For police in Halifax, the death of a teenage prostitute could not have come at a worse time. Public outrage over juvenile prostitution was at an all-time high late in 1992, fuelled by media accounts of circumstances leading to the arrests of key members of the Scotians that summer. Graphic reports on the pimps' abuse of several Nova Scotia teenagers who had been located and returned home during a police raid in Toronto led to the highly publicized establishment of the joint-force anti-prostitution task force. It was set up in Dartmouth less than two months after the raid. The unit's office was only a few minutes by car from the apartment building where Bruno had killed Annie Mae, and it didn't take long for word to reach that police unit. The news hit the task force hard; its investigators, from the Halifax, Dartmouth, and Bedford police forces and from the RCMP, had spent endless hours trying to persuade local prostitutes to cooperate with them. The death of Annie Mae Wilson could cost the officers their credibility in the street. They knew the prostitutes might think their pimps still had the upper hand. The task force could not help Annie Mae because she would not let the officers get close to her. Before her body was even taken to the morgue for an autopsy, police were planning a news conference in an effort to exercise damage control. The message would have to get out that Annie Mae had not been under the protection of the task force, and that her death was unrelated to the struggle between police and the Scotian pimping ring. Senior police officers called a quick news conference on the morning after Annie Mae was killed. They explained to local reporters that her death had nothing to do with the work being conducted by the task force and that it would not stand in the way of their mission to run the pimps out of town.
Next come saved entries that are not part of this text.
(* ===== verification/Logger.v ===== *)
(** * The logger ([common/logger.h]) and the time stamps of the inspector

    Output streams with their fill character and field width, the log line, and
    the logger's mutex: threads that log at the same time.  The time zone, which
    [std::localtime] takes from the environment, is an argument. *)

From stdpp Require Import relations.
From S2P Require Import Prelude CppString.
#[local] Open Scope Z_scope.

(** ** Streams *)

Record ostream := mkStream {
  os_text : string;
  os_fill : ascii;
  os_width : nat
}.

Fixpoint filled (n : nat) (c : ascii) (s : string) : string :=
  match n with O => s | S n => String c (filled n c s) end.

(** Formatted insertion: padded on the left to the field width, which is used up. *)
Definition insert_text (s : string) (o : ostream) : ostream :=
  mkStream (os_text o +:+ filled (os_width o - String.length s) (os_fill o) s) (os_fill o) 0.

Definition insert_int (z : Z) (o : ostream) : ostream := insert_text (to_string z) o.

(** Unformatted output: [std::put_time] and the newline of [std::endl]. *)
Definition insert_raw (s : string) (o : ostream) : ostream := mkStream (os_text o +:+ s) (os_fill o) (os_width o).

Definition setfill (c : ascii) (o : ostream) : ostream := mkStream (os_text o) c (os_width o).
Definition setw (n : nat) (o : ostream) : ostream := mkStream (os_text o) (os_fill o) n.

Definition newline : string := String (ascii_of_N 10) "".

(** ** The clock *)

Section time.
Context (tz : Z -> Z).  (** offset of the local time from UTC at an instant, in seconds *)

(** [now] counts nanoseconds. *)
Definition to_time_t (now : Z) : Z := Z.quot now 1000000000.
Definition milliseconds_part (now : Z) : Z := Z.rem (Z.quot now 1000000) 1000.

Definition two_digits (z : Z) : string := String (digit_char (z / 10)) (String (digit_char (z mod 10)) "").

(** [%H:%M:%S] of the local time. *)
Definition hms (t : Z) : string :=
  let s := (t + tz t) mod 86400 in
  two_digits (s / 3600) +:+ ":" +:+ two_digits (s / 60 mod 60) +:+ ":" +:+ two_digits (s mod 60).

(** ** [Logger] *)

Inductive Level := DEBUG | INFO | WARNING | ERROR.

Definition level_tag (level : Level) : string :=
  match level with
  | DEBUG => "[DEBUG] "
  | INFO => "[INFO]  "
  | WARNING => "[WARN]  "
  | ERROR => "[ERROR] "
  end.

(** [std::cerr] for errors, [std::cout] for the rest. *)
Definition to_cerr (level : Level) : bool := match level with ERROR => true | _ => false end.

(** The insertions of [logInternal], in their order. *)
Definition log_insertions (level : Level) (msg : string) (now : Z) : list (ostream -> ostream) :=
  [insert_text "["; insert_raw (hms (to_time_t now)); insert_text "."; setfill "0"; setw 3;
   insert_int (milliseconds_part now); insert_text "] "; insert_text (level_tag level); insert_text msg;
   insert_raw newline].

Definition run_insertions (fs : list (ostream -> ostream)) (o : ostream) : ostream := foldl (fun o f => f o) o fs.

Record console := mkConsole { cout : ostream; cerr : ostream }.

Definition on_stream (level : Level) (f : ostream -> ostream) (k : console) : console :=
  if to_cerr level then mkConsole (cout k) (f (cerr k)) else mkConsole (f (cout k)) (cerr k).

Definition logInternal (level : Level) (msg : string) (now : Z) (k : console) : console :=
  on_stream level (run_insertions (log_insertions level msg now)) k.

(** ** Time stamps of the inspector *)

(** [getCurrentTimestamp] writes to a fresh stream. *)
Definition getCurrentTimestamp (now : Z) : string :=
  os_text (run_insertions [insert_raw (hms (to_time_t now)); insert_text "."; setfill "0"; setw 3;
    insert_int (milliseconds_part now)] (mkStream "" " " 0)).

(** [getCurrentTime] of the inspector's [main.cpp]. *)
Definition getCurrentTime (now : Z) : string :=
  hms (to_time_t now) +:+ "." +:+ to_string (milliseconds_part now).

(** ** The mutex *)

(** The thread in [logInternal] and the insertions it has left; what was logged
    so far, in the order in which the lock was taken, is a history variable. *)
Record logger := mkLogger {
  lg_console : console;
  lg_holder : option (Level * list (ostream -> ostream));
  lg_calls : list (Level * string * Z)
}.

Inductive log_step : logger -> logger -> Prop :=
  | log_acquire k calls level msg now :
      0 <= now ->
      log_step (mkLogger k None calls)
        (mkLogger k (Some (level, log_insertions level msg now)) (calls ++ [(level, msg, now)]))
  | log_insert k calls level f fs :
      log_step (mkLogger k (Some (level, f :: fs)) calls) (mkLogger (on_stream level f k) (Some (level, fs)) calls)
  | log_release k calls level :
      log_step (mkLogger k (Some (level, [])) calls) (mkLogger k None calls).

(** ** Lemmas *)

(** The three digits of the milliseconds. *)
Definition three_digits (z : Z) : string :=
  String (digit_char (z / 100)) (String (digit_char (z / 10 mod 10)) (String (digit_char (z mod 10)) "")).

Lemma filled_length n c s : String.length (filled n c s) = (n + String.length s)%nat.
Proof. induction n as [|n IH]; cbn; by rewrite ?IH. Qed.

Lemma three_digits_padded z :
  0 <= z < 1000 -> filled (3 - String.length (to_string z)) "0" (to_string z) = three_digits z.
Proof.
  intros Hz. unfold to_string, three_digits. cbn [to_dec]. case_decide as H1.
  { rewrite (Z.div_small z 100), (Z.div_small z 10), (Z.mod_small z 10) by lia. done. }
  rewrite Z.div_div by lia. change (10 * 10) with 100.
  destruct (decide (z < 100)).
  - rewrite (Z.div_small z 100) by lia. rewrite decide_True by (apply Z.div_lt_upper_bound; lia).
    rewrite (Z.mod_small (z / 10) 10); [done|]. split; [apply Z.div_pos; lia|apply Z.div_lt_upper_bound; lia].
  - rewrite decide_False by (apply Z.le_ngt, Z.div_le_lower_bound; lia).
    rewrite decide_True by (apply Z.div_lt_upper_bound; lia). done.
Qed.

Lemma milliseconds_bound now : 0 <= now -> 0 <= milliseconds_part now < 1000.
Proof. intros Hn. unfold milliseconds_part. apply Z.rem_bound_pos; [|lia]. by apply Z.quot_pos. Qed.

Definition log_prefix (level : Level) (now : Z) : string :=
  "[" +:+ hms (to_time_t now) +:+ "." +:+ three_digits (milliseconds_part now) +:+ "] " +:+ level_tag level.

Definition log_line (call : Level * string * Z) : string :=
  let '(level, msg, now) := call in log_prefix level now +:+ msg +:+ newline.

Lemma insert_text_0 s o : os_width o = O -> insert_text s o = mkStream (os_text o +:+ s) (os_fill o) 0.
Proof. unfold insert_text. by intros ->. Qed.

Lemma insert_padded z t :
  0 <= z < 1000 -> insert_int z (mkStream t "0" 3) = mkStream (t +:+ three_digits z) "0" 0.
Proof. intros Hz. unfold insert_int, insert_text. cbn [os_text os_fill os_width]. by rewrite three_digits_padded. Qed.

Lemma log_insertions_line level msg now o :
  0 <= now -> os_width o = O ->
  run_insertions (log_insertions level msg now) o = mkStream (os_text o +:+ log_line (level, msg, now)) "0" 0.
Proof.
  intros Hn Ho. unfold run_insertions, log_insertions. cbn [foldl]. rewrite (insert_text_0 _ _ Ho).
  unfold insert_raw; cbn [os_text os_fill os_width]. rewrite (insert_text_0 ".") by done. unfold setfill, setw; cbn [os_text os_fill os_width].
  rewrite insert_padded by by apply milliseconds_bound.
  rewrite !insert_text_0 by done. unfold insert_raw; cbn [os_text os_fill os_width]. f_equal.
  unfold log_line, log_prefix. by rewrite !string_app_assoc.
Qed.

(** The lines of one stream. *)
Definition lines_of (err : bool) (calls : list (Level * string * Z)) : string :=
  foldr (fun c acc => (if decide (to_cerr c.1.1 = err) then log_line c else "") +:+ acc) "" calls.

Lemma lines_of_snoc err calls c :
  lines_of err (calls ++ [c]) = lines_of err calls +:+ (if decide (to_cerr c.1.1 = err) then log_line c else "").
Proof.
  unfold lines_of. induction calls as [|a calls IH]; [by cbn; rewrite string_app_nil_r|].
  cbn [foldr app]. by rewrite IH, string_app_assoc.
Qed.

(** The console once the thread in the logger has finished. *)
Definition finished (l : logger) : console :=
  match lg_holder l with
  | Some (level, fs) => on_stream level (run_insertions fs) (lg_console l)
  | None => lg_console l
  end.

Definition shows (k : console) (calls : list (Level * string * Z)) : Prop :=
  os_text (cout k) = lines_of false calls /\ os_text (cerr k) = lines_of true calls /\
  os_width (cout k) = O /\ os_width (cerr k) = O.

Lemma log_step_shows l l' : shows (finished l) (lg_calls l) -> log_step l l' -> shows (finished l') (lg_calls l').
Proof.
  intros Hi Hs. destruct Hs as [k calls level msg now Hn|k calls level f fs|k calls level].
  - destruct Hi as (K1 & K2 & K3 & K4). unfold finished in *. cbn [lg_holder lg_console lg_calls] in *.
    unfold shows. rewrite !lines_of_snoc. unfold on_stream. cbn [fst].
    destruct (to_cerr level); cbn [cout cerr]; rewrite log_insertions_line by done; cbn [os_text os_width];
      rewrite ?K1, ?K2; (split_and!; [..|done|done]); done || by rewrite string_app_nil_r.
  - unfold finished, on_stream in *. cbn [lg_holder lg_console lg_calls] in *. by destruct (to_cerr level).
  - unfold finished, on_stream in *. cbn [lg_holder lg_console lg_calls] in *.
    destruct k. by destruct (to_cerr level).
Qed.

(** A call that is not disturbed is [logInternal]. *)
Lemma log_insert_all level fs k calls :
  rtc log_step (mkLogger k (Some (level, fs)) calls)
    (mkLogger (on_stream level (run_insertions fs) k) (Some (level, [])) calls).
Proof.
  revert k. induction fs as [|f fs IH]; intros k.
  - unfold on_stream. destruct k, (to_cerr level); apply rtc_refl.
  - eapply rtc_l; [apply log_insert|]. specialize (IH (on_stream level f k)).
    unfold on_stream in *. by destruct (to_cerr level).
Qed.

Lemma log_call_run level msg now k calls :
  0 <= now ->
  rtc log_step (mkLogger k None calls) (mkLogger (logInternal level msg now k) None (calls ++ [(level, msg, now)])).
Proof.
  intros Hn. eapply rtc_l; [by apply log_acquire|]. eapply rtc_r; [apply log_insert_all|]. apply log_release.
Qed.

(** ** Theorems *)

Definition console_new : console := mkConsole (mkStream "" " " 0) (mkStream "" " " 0).

(** C35. Lines of different threads do not mix.  However the threads' insertions
    interleave under the logger's mutex, whenever no thread is inside the logger
    the standard output is the concatenation of the complete lines of the calls
    below [ERROR], in the order in which the lock was taken, and the standard
    error that of the errors; each line has the time with exactly three digits
    for the milliseconds, the level and the message. *)
Theorem log_lines_whole l :
  rtc log_step (mkLogger console_new None []) l -> lg_holder l = None ->
  os_text (cout (lg_console l)) = lines_of false (lg_calls l) /\
  os_text (cerr (lg_console l)) = lines_of true (lg_calls l).
Proof.
  intros Hr Hh. enough (shows (finished l) (lg_calls l)) as (K1 & K2 & _).
  { unfold finished in K1, K2. by rewrite Hh in K1, K2. }
  revert Hr. apply (rtc_ind_r (fun l => shows (finished l) (lg_calls l))); [by split|].
  intros l1 l2 _ Hs Hi. by eapply log_step_shows.
Qed.

(** The message starts in the same column of every line. *)
Lemma log_prefix_length level now : String.length (log_prefix level now) = 23%nat.
Proof. by destruct level. Qed.

(** The inspector's time stamp is the logger's. *)
Lemma getCurrentTimestamp_eq now :
  0 <= now -> getCurrentTimestamp now = hms (to_time_t now) +:+ "." +:+ three_digits (milliseconds_part now).
Proof.
  intros Hn. unfold getCurrentTimestamp, run_insertions. cbn [foldl]; unfold insert_raw; cbn [os_text os_fill os_width].
  rewrite (insert_text_0 ".") by done. unfold setfill, setw; cbn [os_text os_fill os_width].
  rewrite insert_padded by by apply milliseconds_bound. cbn [os_text]. by rewrite !string_app_assoc.
Qed.

(** [getCurrentTime] does not pad: it agrees with the time stamp exactly from
    the hundredth millisecond of a second on. *)
Lemma getCurrentTime_padding now :
  0 <= now -> (getCurrentTime now = getCurrentTimestamp now <-> 100 <= milliseconds_part now).
Proof.
  intros Hn. rewrite getCurrentTimestamp_eq by done. pose proof (milliseconds_bound now Hn) as Hb.
  unfold getCurrentTime. rewrite <-(three_digits_padded _ Hb). split.
  - intros E. apply (f_equal String.length) in E. rewrite !string_length_app in E.
    rewrite filled_length in E. destruct (decide (milliseconds_part now < 100)) as [Hm|]; [exfalso|lia].
    enough (String.length (to_string (milliseconds_part now)) < 3)%nat by lia.
    unfold to_string. cbn [to_dec]. case_decide; [cbn; lia|].
    rewrite decide_True by (apply Z.div_lt_upper_bound; lia). rewrite string_length_app. cbn [String.length]. lia.
  - intros Hm. do 2 f_equal. assert (E : (3 <= String.length (to_string (milliseconds_part now)))%nat).
    { unfold to_string. cbn [to_dec]. rewrite decide_False by lia.
      rewrite decide_False by (apply Z.le_ngt, Z.div_le_lower_bound; lia).
      rewrite decide_True by (rewrite Z.div_div by lia; apply Z.div_lt_upper_bound; lia).
      rewrite !string_length_app. cbn. lia. }
    by replace (3 - String.length (to_string (milliseconds_part now)))%nat with O by lia.
Qed.

End time.

(** ** Witness *)

Definition utc (t : Z) : Z := 0.

Definition two_calls : logger :=
  mkLogger (logInternal utc ERROR "lost" 3600007000000 (logInternal utc INFO "up" 5000000 console_new)) None
    [(INFO, "up", 5000000); (ERROR, "lost", 3600007000000)].

Lemma log_lines_whole_witness :
  os_text (cout (lg_console two_calls)) = "[00:00:00.005] [INFO]  up" +:+ newline /\
  os_text (cerr (lg_console two_calls)) = "[01:00:00.007] [ERROR] lost" +:+ newline.
Proof.
  apply (log_lines_whole utc two_calls); [|reflexivity].
  etrans; [|apply (log_call_run utc ERROR "lost" 3600007000000 (logInternal utc INFO "up" 5000000 console_new)
    [(INFO, "up", 5000000)]); lia].
  apply (log_call_run utc INFO "up" 5000000 console_new []); lia.
Defined.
Ironically, in her death Annie Mae did something she would never have done in her life. She provided a powerful boost to police in their attempt to successfully combat pimps who were running girls from Halifax-Dartmouth to Montreal, Toronto, and other major centres. Hearing that she had been killed, a seventeen-year-old girl she had befriended finally decided not only to stick to her decision to testify against her violently abusive former pimp, but to stay out of The Game for good.

That Stacey Jackson even survived to make those choices was, in large part, because of her friend Annie Mae's bravery. In August 1992, the two Nova Scotia teenagers were in Toronto, and in the middle of a real-life horror story that made even the worst experiences of their young lives seem inconsequential by comparison. Annie Mae stood numbly in a dingy downtown pool hall and listened as her pimp and Stacey's planned to “get rid of Stacey,” a comment Annie Mae took to mean kill her young friend. The pool hall plan came the afternoon after Stacey had been beaten to within an inch of her life for planning to switch allegiance to another pimp. Her pleading calls home after that beating almost proved to be her undoing.